The inspectors, on whom falls the burden of ensuring compliance with the Factory Laws and regulations made under them, are controlled by the department of the central government known as the Home Office; their work on the whole has been well done, and the conditions of factory and workshop life have greatly improved. Some portion of the sanitary supervision of these work-places falls on the local Sanitary Authority; but in the main the system is one of absolutely centralized government control. This secures almost complete absence of improper influence of interested local persons, whether masters or workmen; but it is arguable that this system should be replaced by a localized system, the inspectors being officers of the 144 larger authorities.
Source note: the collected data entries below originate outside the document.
Lemma addContact_mono now body db : Inv db → R db (addContact now body db).2.
Proof.
  intros HI.
  destruct (decide (linkedId_required body ∨ trim_throws body ∨
                    new_contact now body = None ∨
                    body_id body ∈ contact_id <$> contacts db)) as [Hfail|Hok].
  { by destruct (addContact_failure now body db HI Hfail) as [_ ->]. }
  destruct (new_contact now body) as [c|] eqn:Ec; [|tauto].
  rewrite (addContact_success now body db c) by tauto. simpl.
  assert (contact_id c ∉ contact_id <$> contacts db) as Hfresh.
  { rewrite (new_contact_id _ _ _ Ec). tauto. }
  assert (Inv (saved_store c db)) as HI1 by (by apply Inv_saved_store).
  eapply R_trans; [by apply R_saved|].
  eapply R_trans; [by apply union_linked_mono|].
  by apply union_roots_mono, union_linked_Inv.
Qed.

Lemma identify_mono now q db : Inv db → R db (identify now q db).2.
Proof.
  intros HI. unfold identify. case_decide; [|done].
  destruct (filter (matches q) (contacts db)) as [|c0 cs0].
  - rewrite identify_new_spec by done. case_decide; [done|].
    simpl. by apply R_saved.
  - unfold identify_merge. destruct (Math_min _) as [base|]; [|done].
    match goal with
    | |- context [union_all ?rs base db] =>
        pose proof (union_all_mono rs base db HI) as Hmono;
        destruct (union_all rs base db) as [baseRoot db']
    end.
    done.
Qed.

Lemma step_mono op db : Inv db → R db (step op db).
Proof.
  intros HI. destruct op as [now body|now q|a b|]; simpl.
  - by apply addContact_mono.
  - by apply identify_mono.
  - by apply R_union.
  - done.
Qed.

Lemma run_mono ops db : Inv db → R db (run ops db).
Proof.
  unfold run. revert db.
  induction ops as [|op ops IH]; intros db HI; simpl; [done|].
  eapply R_trans; [by apply step_mono|]. by apply IH, step_Inv.
Qed.
End monotone.

Lemma sets_grow_refl db : sets_grow db db.
Proof. by intros x y. Qed.

Lemma sets_grow_trans db1 db2 db3 :
  sets_grow db1 db2 → sets_grow db2 db3 → sets_grow db1 db3.
Proof. intros H12 H23 x y Hxy. by apply H23, H12. Qed.

Lemma unionSets_grow a b db : Inv db → sets_grow db (unionSets a b db).
Proof.
  intros HI x y (p & Hp & Hx & Hy).
  destruct (decide (is_root db a ∧ is_root db b)) as [[Ha Hb]|Hmiss];
    last first.
  { rewrite unionSets_not_found; [by exists p|].
    destruct (decide (is_root db a)) as [Ha|Ha];
      [right|left]; apply eq_None_not_Some; rewrite <- is_root_findOne; tauto. }
  destruct (unionSets_found a b db Ha Hb)
    as (np & op & [Hnp _]%findOne_Some & _ & ->).
  exists (union_row a b np (new_Set (childIds np ++ childIds op)) p).
  split; [by apply list_elem_of_fmap_2|]. simpl.
  case_decide as Hid; [|done].
  assert (p = np) as ->
    by (eapply NoDup_key_inj; [exact (Inv_NoDup_keys db HI)|done..]).
  rewrite !elem_of_new_Set, !elem_of_app. auto.
Qed.

Lemma saved_store_grow c db : sets_grow db (saved_store c db).
Proof.
  intros x y (p & Hp & Hx & Hy). exists p. split; [|done].
  simpl. apply elem_of_app. by left.
Qed.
These local officers could be placed in direct touch with the Home Office or the Ministry of Health and with the central staff of inspectors having expert knowledge in the different branches of industrial work.

Public Health Reform

Public health reform was a direct consequence of the Poor-Law Amendment Act, 1834. Anxious to diminish the enormous expense of the existing Poor Law, and realizing that a large share of this sickness was due to fever and other illnesses, surveys and inquiries were set on foot by the commissioners administering this Act, and the reports which followed revealed a state of things urgently calling for sanitary reform, in the interest of national economy as well as of health. “An Act for Promoting the Public Health” was passed in August, 1848, which created a General Board of Health consisting of four members and a secretary. These Commissioners, among whom was Edwin Chadwick, former Secretary of the Poor Law Board, initiated a system of procedure which was largely on the lines of poor-law action, and which involved constant pin-pricking by the Central Authority of the grossly indifferent local authorities. The commissioners were more zealous than discreet; and after six years they were no longer tolerated. At that time centralization was as much a bogie as socialism has become in more recent years. Parliament and the localities represented by its members doubtless feared the reforming activity of Chadwick and his colleagues, though they sheltered themselves behind their exaggerated fears of bureaucracy and centralization.
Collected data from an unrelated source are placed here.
(** The pipeline on a request with stored, empty mappings and a token in
    the auth header: the request object and its parameters stay, its
    headers now hold the token.  The same request as a model that computes
    its mappings reads as before. *)
Lemma pipeline_changes_only_shared_headers_witness :
  let run req :=
    st (pipeline upper
          (Examples.network (Examples.answer 200 Examples.empty_json_body "{}"))
          Examples.config_endpoints Examples.urljoin
          (__init__ None false) req (Some (Examples.bearer "t"))
          Examples.h_request) in
  run (stored_request 1%positive) !! 1%positive
  = Some (OStoredRequest Examples.issues_request)
  ∧ run (stored_request 1%positive) !! 2%positive = Some (ODict ∅)
  ∧ run (stored_request 1%positive) !! 3%positive
    = Some (ODict (Examples.bearer "t"))
  ∧ run Examples.issues_query !! 3%positive = Some (ODict ∅)
  ∧ request_unchanged Examples.issues_query Examples.h_request
      (run Examples.issues_query).
Proof.
  intros run. subst run.
  destruct (pipeline_changes_only_shared_headers upper
              (Examples.network (Examples.answer 200 Examples.empty_json_body "{}"))
              Examples.config_endpoints Examples.urljoin
              (__init__ None false) (Some (Examples.bearer "t"))
              Examples.h_request "https://api.mythx.io" eq_refl)
    as (_ & _ & _ & Hstored & Hcomputed).
  destruct (Hstored eq_refl 1%positive Examples.issues_request ∅ ∅
              "https://api.mythx.io/v1/analyses/abc-123/issues"
              eq_refl eq_refl eq_refl ltac:(vm_compute; reflexivity))
    as (Hreq & Hheaders & Hparams & _ & _).
  destruct (Hcomputed eq_refl "/v1/analyses/abc-123/issues" "get"
              (JText EmptyString) ∅ ∅
              "https://api.mythx.io/v1/analyses/abc-123/issues"
              ltac:(vm_compute; reflexivity))
    as (Hkept & Hsame).
  split; [exact Hreq|]. split; [by apply Hparams|]. split; [exact Hheaders|].
  split; [by apply Hkept|exact Hsame].
Defined.

(** C7, where the statement of the specification fails.  After the
    pipeline the headers of the caller's request hold the token of the auth
    header: the request does not read as before. *)
Lemma auth_merge_changes_request_headers :
  ¬ request_unchanged (stored_request 1%positive) Examples.h_request
      (st (pipeline upper
             (Examples.network (Examples.answer 200 Examples.empty_json_body "{}"))
             Examples.config_endpoints Examples.urljoin
             (__init__ None false) (stored_request 1%positive)
             (Some (Examples.bearer "t")) Examples.h_request)).
Proof.
  unfold request_unchanged. vm_compute. discriminate.
Qed.
(** * Further properties of the handler *)

Lemma request_loop_logs_only (mws : list BaseMiddleware) :
  Forall (λ mw, ∀ l, logs_only (process_request mw l)) mws →
  ∀ l, logs_only (request_loop mws l).
Proof.
  induction 1 as [|mw mws Hmw _ IH]; intros l h; [constructor|].
  rewrite request_loop_cons. unfold logged. simpl.
  constructor; [apply is_log_debug|].
  rewrite out_bind. apply Forall_app. split; [apply Hmw|].
  destruct (res _); [apply IH|constructor].
Qed.
(** * LMIS-MOBILE: the offline outbox and its synchronisation engine

    A shallow embedding of [src/lib/api.ts] (the [ApiClient] request
    gateway and the [OfflineService] outbox engine that the file bundles)
    together with the properties of section 8 of the specification, and
    with further properties of the same code: of the drain as a whole, of
    the endpoint methods, of the network listeners and the periodic sync
    ([OfflineProvider]), of the stores of images, and of the status
    indicator.

    Conventions of the embedding
    - JavaScript numbers that hold timestamps, counters and database ids
      are integers and are modelled by [Z].
    - A localforage instance is a finite map from string keys to records
      ([gmap string V]); [iterate] visits the entries in the order of
      [map_to_list], an order fixed by the keys.
    - [async] code is sequential state passing over a [World]; everything
      that lives outside the process (the HTTP plugin, [fetch], the clock,
      the random generator, a write the storage backend refuses) is an
      oracle of the [Platform] that threads its own state [Outside].
    - A computation ends with a value, with a thrown exception, or by
      running out of fuel (only the [while] loop of the drain consumes
      fuel).
    - The function [syncPendingRequests] is one drain run from its first
      line to its last, with no other writer of the queue in between; the
      interleaving of drains with each other and with the rest of the
      process is the subject of [proc_step].
    - The store operations of a drain succeed; the write of a new request
      in [queueRequest] may be refused by the backend, and so may the
      writes of [storeOfflineReportImages] and [storeImage].
    - A listener that starts a drain without awaiting it runs that drain
      to its end; a rejection of the dropped promise reaches no handler. *)

From stdpp Require Import gmap strings list sorting pretty.
Lemma get_state_name_Some v answer name0 :
  _get_state_name v answer = Some name0 <->
  answer = Some name0 /\ name0 <> "" /\ ~ In name0 (Dict.keys (states v)).
Proof.
  unfold _get_state_name. destruct answer as [n|]; [|split; [discriminate|intros [? _]; discriminate]].
  destruct (truthy n) eqn:Et; simpl.
  - destruct (Dict.mem string_dec n (states v)) eqn:Em; simpl.
    + apply mem_In in Em. split; [discriminate|].
      intros (E & _ & Hn). injection E as ->. contradiction.
    + split.
      * intros E. injection E as ->. split; auto. split.
        -- intros ->. discriminate.
        -- intros Hin. apply mem_In in Hin. congruence.
      * intros (E & _). congruence.
  - split; [discriminate|]. intros (E & Hne & _). injection E as ->.
    destruct name0; [congruence|discriminate].
Qed.

Lemma add_state_refused c answer :
  answer = None \/ answer = Some "" \/
  (exists n, answer = Some n /\ In n (Dict.keys (states (canvas c)))) ->
  _add_state c answer = c.
Proof.
  intros H. unfold _add_state.
  destruct (_get_state_name (canvas c) answer) as [n|] eqn:E; auto.
  apply get_state_name_Some in E. destruct E as (-> & Hne & Hnin).
  destruct H as [H|[H|(n' & H & Hin)]]; try discriminate.
  - injection H as ->. congruence.
  - injection H as ->. contradiction.
Qed.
A new board replaced the old, parliamentary in character, its president being a member of the Government. This repeated, so far as concerns Parliamentary headship, the story of the Poor-Law Board, and established once more the theory of the administrative control of the representatives of the people. Nor, although the change meant for the time serious slackening in sanitary reform, can objection be taken to it. In a democratic government the elected representatives of the people must take first place; and it is the rôle of officials to educate them in the direction of needed reforms. Reforms which do not carry public opinion with them are not likely to be permanently successful; and, whether in administration or in legislation, attempts to sidetrack or ignore this fact are not likely to be permanently effective.

Public Health Reforms

When the Local Government Board was formed in 1870, a second opportunity was lost of developing Public Health Administration on lines which we now know to be the best adapted for a complete service of preventive medicine. The first lost opportunity was when sanitary authorities, completely separate from poor-law authorities, were created for administering the sanitary laws. Probably this arose from Chadwick’s despair of getting effective sanitary reform from poor-law guardians; but the creation of separate authorities was scarcely consistent with the fact recognized by him that pauperism is largely, if not predominantly a question of sickness; or with the less recognized fact that its treatment forms an essential part of prevention. It was recognized that the care of the sick was largely idle until the unnecessary causes of disease had been cut off, but not that the adequate treatment of sickness is an important means of preventing it or of curtailing it. Rumsey,[7] in 1856, stated the unrealized possibilities of the poor-law medical officer’s domiciliary attendance on paupers in the following words:

There are much higher functions of a preventive nature than those of a mere “public informer” which the district medical officer ought to perform. He should become the sanitary adviser of the poor in their dwellings ... he (should) be in a peculiar sense, the missionary of health in his own parish or district,—instructing the working classes in personal and domestic hygiene,—and practically proving to the helpless and debased, the disheartened and disaffected, that the State cares for them, a fact of which, until of late, they have seen but little evidence.